··· Material shown ···

Lemma start_log_ok dbname self w es : alive c ord dbname self w es ->
  exists h self' w' es', Open.start_log c (self, w) = (Ret (VersionSet.next_file_number self, h), (self', w')) /\
    alive c ord dbname self' w' es' /\ logged c ord self' w' es' /\ Mem.closed h = false /\
    view w' !! path_new (log_file_name dbname (VersionSet.next_file_number self)) = Some [] /\
    VersionSet.log_number self' = VersionSet.next_file_number self /\ VersionSet.last_sequence self' = VersionSet.last_sequence self /\
    Version.files (VersionSet.current self') = Version.files (VersionSet.current self) /\
    (forall q n, named dbname q n TableFile -> keeps q w w').
Proof.
  intros Ha. set (n := VersionSet.next_file_number self). assert (Hn : is_u64 n) by apply (al_ok _ _ _ _ _ _ Ha).
  destruct (run_op_ok c ord Hcname dbname OpNumber self w es Ha I) as (self1 & w1 & es1 & E1 & Ha1 & Hk1 & ->).
  { intros i. cbn. split; [constructor|set_solver +]. }
  unfold run_op, VersionSet.modify in E1. cbn [fst snd] in E1. injection E1 as Es1 Ew1. subst w1.
  set (e := VersionEdit.mk (Some (list_byte_of_string (cmp_name c))) (Some n) None None None [] [] []).
  assert (Hfit : edit_fit e) by (split; [|apply Forall_nil_2]; split; first [done|apply Forall_nil_2]).
  destruct (log_and_apply_full c ord Hcname self1 w e es (al_ok _ _ _ _ _ _ Ha1) Hfit)
    as (self2 & w2 & es2 & E2 & Hs2 & Hl2 & D2 & Q2 & Hlast & _ & (b & Eb & Hfiles) & Hk2);
    [apply (al_usable _ _ _ _ _ _ Ha1)|intros i; set_solver +|].
  pose proof (al_dbname _ _ _ _ _ _ Ha1) as Hdb. rewrite Hdb in D2, Hk2. pose proof (im_number _ _ _ (lg_in _ _ _ _ _ Hl2)) as Hm2.
  destruct (new_writable_ok (path_new (log_file_name dbname n)) w2) as (h & w3 & E3 & Hw3 & Ho & Hp & Hb & Hk3); [apply Hl2|].
  pose proof (log_named dbname n Hn) as Nl.
  assert (Hl3 : logged c ord self2 w3 es2).
  { apply (logged_keeps self2 w2); [done|done|rewrite D2; apply Hk3..].
    - apply (named_ne dbname _ _ _ _ _ _ (manifest_named dbname _ Hm2) Nl). by left.
    - apply (named_ne dbname _ _ _ _ _ _ (current_named dbname) Nl). by left. }
  exists h, self2, w3, es2. split_and!; [|split; [done|by right|done]|done|done| | | | |].
  - unfold Open.start_log. erewrite action_bind_ret by (unfold Open.set_number; cbn [fst snd]; reflexivity). change (VersionSet.new_file_number self).2 with (VersionSet.with_next (as_u64 (VersionSet.next_file_number self + 1)) self). rewrite Es1. cbv beta.
    change (VersionSet.new_file_number self).1 with n. fold e. rewrite (action_bind_ret _ _ _ _ _ E2). erewrite action_bind_ret by reflexivity. cbn [id fst].
    rewrite D2. fold n. erewrite action_bind_ret by (unfold Open.on_env, VersionSet.on_env; cbn [fst snd new_writable_file MemEnv_Env]; rewrite E3; reflexivity). reflexivity.
  - rewrite view_lookup. fold n. rewrite Hp. cbn. by rewrite Hb.
  - rewrite (lg_log _ _ _ _ _ Hl2). apply last_Some in Hlast as (pre & ->). by rewrite last_field_snoc.
  - rewrite Q2, <- Es1. done.
  - change (VersionSet.current self) with (VersionSet.current (VersionSet.with_next (as_u64 (VersionSet.next_file_number self + 1)) self)). rewrite Es1.
    apply (same_levels self1 self2); [apply Ha1|apply Hs2|]. intros i fs Hi Hfs. rewrite Hfiles by done.
    rewrite (edit_next self1 (VersionSet.stash_edit self1 e) b i fs); [|apply (stash_ok c ord); [apply Ha1|apply Hfit]|done|done|done].
    cbn. rewrite app_nil_r, isort_id; [done|]. by apply (so_sorted _ _ _ (al_ok _ _ _ _ _ _ Ha1)).
  - intros q m Hq. apply (keeps_trans q w w2).
    + apply Hk2; [apply (named_ne dbname _ _ _ _ _ _ Hq (manifest_named dbname _ Hm2))|apply (named_ne dbname _ _ _ _ _ _ Hq (current_named dbname))|apply (named_ne dbname _ _ _ _ _ _ Hq (temp_named dbname _ Hm2))]; by left.
    + apply Hk3. apply (named_ne dbname _ _ _ _ _ _ Hq Nl). by left.
Qed.
(** * xmind_to_docx: the tree-to-document projection, embedded and verified

    A shallow embedding of [src/xmind_to_docx.py].  Python values loaded
    from [content.json] are a small inductive type, dictionaries keep
    their insertion order, exceptions are explicit results, and the
    [python-docx] document is an append-only list of blocks. *)

From Stdlib Require Import ZArith NArith List Ascii String Lia Bool.
From Stdlib Require Import Floats.SpecFloat.
From stdpp Require Import base option list gmap.

Local Open Scope Z_scope.

(** ** Python strings and bytes *)

(** A Python [str] is a sequence of Unicode code points. *)
Definition pystr : Type := list N.

Definition bytes : Type := list Byte.byte.

(** Keys and literals of the source are ASCII; [py "title"] is the [str]
    with the same characters. *)
Definition py (s : string) : pystr :=
  List.map N_of_ascii (list_ascii_of_string s).

Fixpoint startswith (s prefix : pystr) : bool :=
  match prefix, s with
  | [], _ => true
  | p :: prefix', c :: s' => (p =? c)%N && startswith s' prefix'
  | _ :: _, [] => false
  end.

Definition endswith (s suffix : pystr) : bool :=
  startswith (rev s) (rev suffix).

(** ** Python values *)

#[warnings="-register-all"]
Inductive pyval : Type :=
| PNone
| PBool (b : bool)
| PInt (z : Z)
| PFloat (f : spec_float)
| PStr (s : pystr)
| PList (l : list pyval)
| PDict (d : list (pystr * pyval)).

(** A [PDict] lists the items of the dictionary in insertion order; the
    first binding of a key is the binding. *)
Definition pydict : Type := list (pystr * pyval).

Fixpoint dict_get (d : pydict) (k : pystr) : option pyval :=
  match d with
  | [] => None
  | (k', v) :: d' => if decide (k' = k) then Some v else dict_get d' k
  end.

Definition dict_values (d : pydict) : list pyval := List.map snd d.
Definition dict_keys (d : pydict) : list pystr := List.map fst d.

(** Truth value of a Python object, as [if x:] and [x or y] test it. *)
Definition truthy (v : pyval) : bool :=
  match v with
  | PNone => false
  | PBool b => b
  | PInt z => negb (z =? 0)
  | PFloat (S754_zero _) => false
  | PFloat _ => true
  | PStr s => negb (Nat.eqb (length s) 0)
  | PList l => negb (Nat.eqb (length l) 0)
  | PDict d => negb (Nat.eqb (length d) 0)
  end.

(** [x or y] *)
Definition py_or (x y : pyval) : pyval := if truthy x then x else y.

···

What you will do — Lines from the start of the records through the one containing "pose proof (al_dbname" are what should be retyped, exactly and in full, both ends included.

Expected answer —
Lemma start_log_ok dbname self w es : alive c ord dbname self w es ->
  exists h self' w' es', Open.start_log c (self, w) = (Ret (VersionSet.next_file_number self, h), (self', w')) /\
    alive c ord dbname self' w' es' /\ logged c ord self' w' es' /\ Mem.closed h = false /\
    view w' !! path_new (log_file_name dbname (VersionSet.next_file_number self)) = Some [] /\
    VersionSet.log_number self' = VersionSet.next_file_number self /\ VersionSet.last_sequence self' = VersionSet.last_sequence self /\
    Version.files (VersionSet.current self') = Version.files (VersionSet.current self) /\
    (forall q n, named dbname q n TableFile -> keeps q w w').
Proof.
  intros Ha. set (n := VersionSet.next_file_number self). assert (Hn : is_u64 n) by apply (al_ok _ _ _ _ _ _ Ha).
  destruct (run_op_ok c ord Hcname dbname OpNumber self w es Ha I) as (self1 & w1 & es1 & E1 & Ha1 & Hk1 & ->).
  { intros i. cbn. split; [constructor|set_solver +]. }
  unfold run_op, VersionSet.modify in E1. cbn [fst snd] in E1. injection E1 as Es1 Ew1. subst w1.
  set (e := VersionEdit.mk (Some (list_byte_of_string (cmp_name c))) (Some n) None None None [] [] []).
  assert (Hfit : edit_fit e) by (split; [|apply Forall_nil_2]; split; first [done|apply Forall_nil_2]).
  destruct (log_and_apply_full c ord Hcname self1 w e es (al_ok _ _ _ _ _ _ Ha1) Hfit)
    as (self2 & w2 & es2 & E2 & Hs2 & Hl2 & D2 & Q2 & Hlast & _ & (b & Eb & Hfiles) & Hk2);
    [apply (al_usable _ _ _ _ _ _ Ha1)|intros i; set_solver +|].
  pose proof (al_dbname _ _ _ _ _ _ Ha1) as Hdb. rewrite Hdb in D2, Hk2. pose proof (im_number _ _ _ (lg_in _ _ _ _ _ Hl2)) as Hm2.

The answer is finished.